Tapi harapan selalulah indah, Revan berharap semua bisa berjalan seperti seharusnya.
"ayo naik"
Laura tersenyum, untuk pertama kalinya Laura akan melihat Revan menakiki angkutan umum.
Keduanya duduk bersisian, Revan sedikit menahan nafasnya karena aroma yang tak sedap tercium oleh hidungnya.
Laura terkikik melihatnya, Revan memang golongan atas tak seharusnya Revan berada di angkutan umum seperti sekarang.
"tenanglah, aku baik-baik saja dan berhenti mentertawakan ku"
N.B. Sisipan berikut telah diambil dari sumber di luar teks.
Definition cls_match (ic : bool) (k : cls) (c : ascii) : bool :=
  match k with
  | Digit => is_digit c
  | Space => is_space c
  | Range lo hi =>
      in_range lo hi c
      || (ic && (in_range lo hi (upper_char c) || in_range lo hi (lower_char c)))
  end.

Definition chr_match (ic : bool) (c x : ascii) : bool :=
  if ic then Ascii.eqb (lower_char c) (lower_char x) else Ascii.eqb c x.

(** A position in the subject: the text before it (nearest character
    first), the text after it, and the content of group 1 so far. *)
Record mstate := MState {
  before : text;
  after : text;
  group1 : option text
}.

Definition word_at (s : text) : bool :=
  match s with
  | [] => false
  | c :: _ => is_word c
  end.

Fixpoint rep (p : ascii -> bool) (lo : nat) (hi : option nat)
         (pre rest : text) : list (text * text) :=
  let stop := match lo with O => [(pre, rest)] | S _ => [] end in
  match hi with
  | Some O => stop
  | _ =>
      match rest with
      | c :: t =>
          if p c then rep p (pred lo) (option_map pred hi) (c :: pre) t ++ stop
          else stop
      | [] => stop
      end
  end.

Fixpoint run (ic : bool) (r : regex) (st : mstate) : list mstate :=
  match r with
  | Chr c =>
      match after st with
      | x :: t => if chr_match ic c x
                  then [MState (x :: before st) t (group1 st)] else []
      | [] => []
      end
  | Cls k =>
      match after st with
      | x :: t => if cls_match ic k x
                  then [MState (x :: before st) t (group1 st)] else []
      | [] => []
      end
  | Seq a b => flat_map (run ic b) (run ic a st)
  | Alt a b => run ic a st ++ run ic b st
  | Rep k lo hi =>
      map (fun pr => MState (fst pr) (snd pr) (group1 st))
          (rep (cls_match ic k) lo hi (before st) (after st))
  | Grp a =>
      map (fun st' =>
             MState (before st') (after st')
                    (Some (firstn (length (after st) - length (after st'))
                                  (after st))))
          (run ic a st)
  | Bol => match before st with [] => [st] | _ :: _ => [] end
  | Eol =>
      match after st with
      | [] => [st]
      | [c] => if (code c =? 10)%N then [st] else []
      | _ => []
      end
  | Wordb => if xorb (word_at (before st)) (word_at (after st)) then [st] else []
  end.

(** [r.match(s)]: a match at the start of [s]. *)
Definition match_at (ic : bool) (r : regex) (pre s : text) : option mstate :=
  hd_error (run ic r (MState pre s None)).

(** [r.search(s)]: the first match at the leftmost position that has one. *)
Fixpoint search_from (ic : bool) (r : regex) (pre s : text) : option mstate :=
  match match_at ic r pre s with
  | Some m => Some m
  | None =>
      match s with
      | [] => None
      | c :: t => search_from ic r (c :: pre) t
      end
  end.

Definition search (ic : bool) (r : regex) (s : text) : option mstate :=
  search_from ic r [] s.

Definition re_match (ic : bool) (r : regex) (s : text) : option mstate :=
  match_at ic r [] s.

(** A literal word of the pattern (the empty word matches the empty text). *)
Fixpoint Lit (s : text) : regex :=
  match s with
  | [] => Rep Digit 0 (Some 0)
  | [c] => Chr c
  | c :: t => Seq (Chr c) (Lit t)
  end.

End Regex.

Import Text Regex.

(** ** The precompiled patterns of the program *)

Definition d_n (n : nat) : regex := Rep Digit n (Some n).

(** [(\d{3})(?:P\d{2}|[A-Z]{1,3}\d{2,3}|\d{3})$] *)
Definition RE_DUCT_NO : regex :=
  Seq (Grp (d_n 3))
      (Seq (Alt (Seq (Chr "P") (d_n 2))
                (Alt (Seq (Rep (Range "A" "Z") 1 (Some 3)) (Rep Digit 2 (Some 3)))
                     (d_n 3)))
           Eol).

(** [\bAB\s*\d{3}\b] and [\bGB\s*\d{3}\b] *)
Definition RE_CODE (a b : ascii) : regex :=
  Seq Wordb (Seq (Chr a) (Seq (Chr b) (Seq (Rep Space 0 None) (Seq (d_n 3) Wordb)))).

Definition RE_AB_CODE : regex := RE_CODE "A" "B".
Definition RE_GB_CODE : regex := RE_CODE "G" "B".

(** [PANEL|PANELASSY], compiled with [re.IGNORECASE] *)
Definition RE_PANEL_TAG : regex := Alt (Lit "PANEL"%string) (Lit "PANELASSY"%string).

(** [^P(\d+)$] *)
Definition RE_PANEL_NO : regex :=
  Seq Bol (Seq (Chr "P") (Seq (Grp (Rep Digit 1 None)) Eol)).

(** [^\d+$] *)
Definition RE_NUMERIC : regex := Seq Bol (Seq (Rep Digit 1 None) Eol).

(** ** Cell values

    A cell of an object column is a Python string, [None], or the float NaN
    that pandas uses for a missing value. *)

Inductive pyval :=
| Str (s : text)
| PyNone
| NaN.

(** [Series.notna] *)
Definition notna (v : pyval) : bool :=
  match v with Str _ => true | _ => false end.

(** [Series.astype(str)] on an object column: [str(x)] of every element. *)
Definition astype_str (v : pyval) : text :=
  match v with
  | Str s => s
  | PyNone => "None"%string
  | NaN => "nan"%string
  end.

(** ** Helpers *)

Definition extract_duct_no (du_code : pyval) : pyval :=
  match du_code with
  | Str s =>
      let core := strip (hd [] (split "(" s)) in
      let core_u := upper core in
      match search false RE_DUCT_NO core_u with
      | Some m => match group1 m with Some g => Str g | None => PyNone end
      | None => PyNone
      end
  | _ => PyNone
  end.
(** Every row of the combined frame carries the ticker it was fetched for,
    and that ticker returned rows. *)
Lemma combined_frame_In (end_ : DateTime) (tickers : list string) (r : PriceRow) :
  In r (combined_frame (fetch yf_download end_ tickers)) ->
  In (Ticker r) tickers /\ empty (yf_download (Ticker r) end_) = false.
Proof.
  unfold combined_frame. rewrite sort_by_In, concat_fetch, in_flat_map.
  intros (t & Ht & Hr). apply in_map_iff in Hr. destruct Hr as (b & <- & Hb).
  simpl. split; [assumption|]. destruct (yf_download t end_); [contradiction|reflexivity].
Qed.

(** The combined frame does not depend on the order of the tickers. *)
Lemma combined_frame_perm (end_ : DateTime) (tickers tickers' : list string) :
  Permutation tickers tickers' ->
  combined_frame (fetch yf_download end_ tickers)
  = combined_frame (fetch yf_download end_ tickers').
Proof.
  unfold combined_frame. rewrite !concat_fetch.
  induction 1 as [|x l l' Hp IH|x y l|l l' l'' Hp1 IH1 Hp2 IH2]; simpl.
  - reflexivity.
  - rewrite !sort_by_app. now rewrite IH.
  - destruct (string_dec x y) as [->|Hne]; [reflexivity|].
    apply sort_by_swap_blocks.
    + apply le_Datetime_Ticker_total.
    + apply le_Datetime_Ticker_trans.
    + intros a b Ha Hb. apply le_Datetime_Ticker_untied.
      apply in_map_iff in Ha, Hb.
      destruct Ha as (ba & <- & _), Hb as (bb & <- & _). simpl. congruence.
  - congruence.
Qed.

Lemma fetch_empty_perm (end_ : DateTime) (tickers tickers' : list string) :
  Permutation tickers tickers' ->
  empty (fetch yf_download end_ tickers) = empty (fetch yf_download end_ tickers').
Proof.
  intros Hp.
  destruct (empty (fetch yf_download end_ tickers)) eqn:E1,
           (empty (fetch yf_download end_ tickers')) eqn:E2; try reflexivity.
  - apply fetch_empty_iff in E1.
    apply (Permutation_Forall Hp), fetch_empty_iff in E1. congruence.
  - apply fetch_empty_iff in E2.
    apply (Permutation_Forall (Permutation_sym Hp)), fetch_empty_iff in E2. congruence.
Qed.

Lemma fetch_not_empty (end_ : DateTime) (tickers : list string) (u : string) :
  In u tickers -> empty (yf_download u end_) = false ->
  empty (fetch yf_download end_ tickers) = false.
Proof.
  intros Hu He. destruct (empty (fetch yf_download end_ tickers)) eqn:E; [|reflexivity].
  apply fetch_empty_iff in E. rewrite Forall_forall in E. specialize (E u Hu). congruence.
Qed.

Lemma to_csv_In (combined : list PriceRow) (out : Path) (w : World) :
  In (out, map (csv_line repr) combined) (csv_files (to_csv repr combined out w)).
Proof. simpl. now left. Qed.

(** C3.  [get_data] raises exactly when every requested ticker returns an
    empty frame; it then raises RuntimeError and leaves the world as it
    found it: no file is written and no directory created. *)
Theorem get_data_raises_iff_no_data (tickers : list string) (w : World) :
  (raised (fst (get_data yf_download repr tickers w)) = true <->
   Forall (fun t => empty (yf_download t (utcnow w)) = true) tickers) /\
  (raised (fst (get_data yf_download repr tickers w)) = true ->
   exists msg,
     get_data yf_download repr tickers w = (Raise (RuntimeError msg), w)).
Proof.
  destruct (empty (fetch yf_download (utcnow w) tickers)) eqn:E.
  - rewrite (get_data_raise tickers w E). simpl. split.
    + split; [intros _; now apply fetch_empty_iff|reflexivity].
    + intros _. eexists. reflexivity.
  - rewrite (get_data_ok tickers w E). simpl. split.
    + split; [discriminate|]. intros H. apply fetch_empty_iff in H. congruence.
    + discriminate.
Qed.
Laura mengangguk dan seketika terdiam, angkutan pun melaju semakin jauh dan semakin jauh Revan merasa kepanasan berada di dalam sana, keringatnya bercucuran membuat Laura semakin merasa lucu.
"kamu kenapa"
Laura menggeleng dan mengeluarkan kain kecil dari tasnya, mengusap keringat yang membasahi kening Revan.
Revan tersenyum menatap Laura, sudah lama Revan merindukan hal-hal manis dalam hubungannya.
"huuuuuuuh"
Revan memejamkan matanya saat Laura meniup keningnya yang berkeringat.
"ekhem ekhem"
Keduanya terkejut saat salah satu penumpang bersuara, Laura menjauh dan melirik sumber suara.
Penumpang itu tampak tersenyum padanya, Laura mengernyit dan kembali diam setelah sesaat menatap Revan.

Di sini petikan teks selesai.